### What the task asks
Below are the records; tally the lines in them that include the word "fold" and reply with the number alone.

### Record excerpts
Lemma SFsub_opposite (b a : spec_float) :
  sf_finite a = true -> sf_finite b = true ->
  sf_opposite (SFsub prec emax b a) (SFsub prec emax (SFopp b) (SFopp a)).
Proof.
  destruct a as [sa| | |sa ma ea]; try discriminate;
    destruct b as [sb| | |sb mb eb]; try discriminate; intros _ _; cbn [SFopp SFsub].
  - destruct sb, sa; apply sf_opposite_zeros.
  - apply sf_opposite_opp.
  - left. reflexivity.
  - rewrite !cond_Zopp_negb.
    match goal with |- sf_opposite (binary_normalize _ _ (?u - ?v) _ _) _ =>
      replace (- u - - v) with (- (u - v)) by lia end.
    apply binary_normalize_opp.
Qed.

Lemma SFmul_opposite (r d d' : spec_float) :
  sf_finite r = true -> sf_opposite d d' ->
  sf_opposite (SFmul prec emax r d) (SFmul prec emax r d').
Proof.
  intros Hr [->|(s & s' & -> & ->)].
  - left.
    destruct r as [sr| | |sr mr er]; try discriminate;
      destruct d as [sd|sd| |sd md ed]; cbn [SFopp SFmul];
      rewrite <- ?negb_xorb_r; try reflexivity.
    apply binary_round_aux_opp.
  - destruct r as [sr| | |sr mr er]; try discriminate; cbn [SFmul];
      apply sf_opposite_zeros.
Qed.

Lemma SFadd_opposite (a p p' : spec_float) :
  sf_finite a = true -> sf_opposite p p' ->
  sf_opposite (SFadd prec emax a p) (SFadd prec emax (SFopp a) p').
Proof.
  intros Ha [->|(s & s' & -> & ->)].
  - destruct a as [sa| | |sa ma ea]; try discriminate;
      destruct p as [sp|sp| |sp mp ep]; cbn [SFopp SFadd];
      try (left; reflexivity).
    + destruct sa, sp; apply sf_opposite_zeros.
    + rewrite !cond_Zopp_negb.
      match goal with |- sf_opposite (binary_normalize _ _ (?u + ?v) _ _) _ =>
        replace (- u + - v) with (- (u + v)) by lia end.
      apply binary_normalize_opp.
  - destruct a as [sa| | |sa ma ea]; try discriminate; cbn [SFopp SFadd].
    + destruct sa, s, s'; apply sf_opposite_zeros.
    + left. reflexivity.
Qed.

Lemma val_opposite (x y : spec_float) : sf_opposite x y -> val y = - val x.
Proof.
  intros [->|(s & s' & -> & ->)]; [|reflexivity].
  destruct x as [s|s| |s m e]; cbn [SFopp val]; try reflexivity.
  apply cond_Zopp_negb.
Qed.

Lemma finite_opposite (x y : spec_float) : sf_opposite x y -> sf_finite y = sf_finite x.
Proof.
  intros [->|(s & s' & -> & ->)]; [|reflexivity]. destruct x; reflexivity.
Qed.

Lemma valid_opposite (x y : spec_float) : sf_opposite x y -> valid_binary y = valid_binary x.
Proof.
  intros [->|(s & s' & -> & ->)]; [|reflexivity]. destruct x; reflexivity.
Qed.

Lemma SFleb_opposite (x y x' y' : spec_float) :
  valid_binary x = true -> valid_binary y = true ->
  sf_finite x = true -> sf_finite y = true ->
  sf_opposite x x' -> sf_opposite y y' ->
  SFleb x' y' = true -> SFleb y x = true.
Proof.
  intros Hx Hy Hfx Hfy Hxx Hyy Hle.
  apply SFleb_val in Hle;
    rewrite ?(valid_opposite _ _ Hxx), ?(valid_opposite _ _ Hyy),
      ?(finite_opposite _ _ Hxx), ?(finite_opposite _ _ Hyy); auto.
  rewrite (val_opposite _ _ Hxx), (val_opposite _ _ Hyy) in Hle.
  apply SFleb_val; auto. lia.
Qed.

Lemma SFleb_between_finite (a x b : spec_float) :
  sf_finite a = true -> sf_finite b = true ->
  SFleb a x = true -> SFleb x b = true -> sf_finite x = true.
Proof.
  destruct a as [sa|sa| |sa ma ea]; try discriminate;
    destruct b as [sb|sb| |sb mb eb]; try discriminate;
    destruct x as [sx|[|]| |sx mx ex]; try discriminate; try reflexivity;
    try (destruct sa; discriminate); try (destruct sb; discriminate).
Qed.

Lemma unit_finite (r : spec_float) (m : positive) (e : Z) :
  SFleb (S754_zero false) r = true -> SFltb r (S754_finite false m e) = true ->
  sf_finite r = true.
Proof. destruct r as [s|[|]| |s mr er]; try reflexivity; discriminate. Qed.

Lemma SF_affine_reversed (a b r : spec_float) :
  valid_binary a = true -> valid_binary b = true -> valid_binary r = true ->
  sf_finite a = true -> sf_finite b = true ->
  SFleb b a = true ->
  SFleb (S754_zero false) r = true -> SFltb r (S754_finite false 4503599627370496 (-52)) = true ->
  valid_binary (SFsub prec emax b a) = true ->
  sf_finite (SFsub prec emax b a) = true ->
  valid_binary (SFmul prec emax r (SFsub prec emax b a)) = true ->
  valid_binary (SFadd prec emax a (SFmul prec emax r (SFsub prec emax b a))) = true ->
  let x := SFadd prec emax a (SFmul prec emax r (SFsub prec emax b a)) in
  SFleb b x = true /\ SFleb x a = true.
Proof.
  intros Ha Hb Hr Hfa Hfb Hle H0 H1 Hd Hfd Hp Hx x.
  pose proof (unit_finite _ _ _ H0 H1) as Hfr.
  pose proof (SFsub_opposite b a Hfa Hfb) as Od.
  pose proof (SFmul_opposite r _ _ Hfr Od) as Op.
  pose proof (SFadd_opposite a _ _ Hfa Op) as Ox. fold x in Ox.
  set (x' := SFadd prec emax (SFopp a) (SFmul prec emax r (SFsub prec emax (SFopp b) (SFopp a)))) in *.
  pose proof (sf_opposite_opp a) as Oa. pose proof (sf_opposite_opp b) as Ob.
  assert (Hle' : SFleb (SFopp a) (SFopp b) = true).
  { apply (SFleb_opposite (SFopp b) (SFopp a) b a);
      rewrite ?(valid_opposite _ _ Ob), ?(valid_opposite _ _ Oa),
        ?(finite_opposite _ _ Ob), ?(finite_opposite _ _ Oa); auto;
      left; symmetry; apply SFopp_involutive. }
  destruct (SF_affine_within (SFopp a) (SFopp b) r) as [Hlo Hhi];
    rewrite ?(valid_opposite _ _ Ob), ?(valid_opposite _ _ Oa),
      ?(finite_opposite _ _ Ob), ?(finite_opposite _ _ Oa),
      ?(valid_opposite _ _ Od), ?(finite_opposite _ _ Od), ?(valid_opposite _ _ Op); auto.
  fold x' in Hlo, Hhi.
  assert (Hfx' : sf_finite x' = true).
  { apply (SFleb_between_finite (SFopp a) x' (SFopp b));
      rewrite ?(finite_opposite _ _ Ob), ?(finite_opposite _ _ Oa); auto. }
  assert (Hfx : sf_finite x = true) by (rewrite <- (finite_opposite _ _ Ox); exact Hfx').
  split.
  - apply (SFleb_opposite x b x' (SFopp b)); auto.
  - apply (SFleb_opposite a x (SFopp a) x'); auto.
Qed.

### Exercise solution
2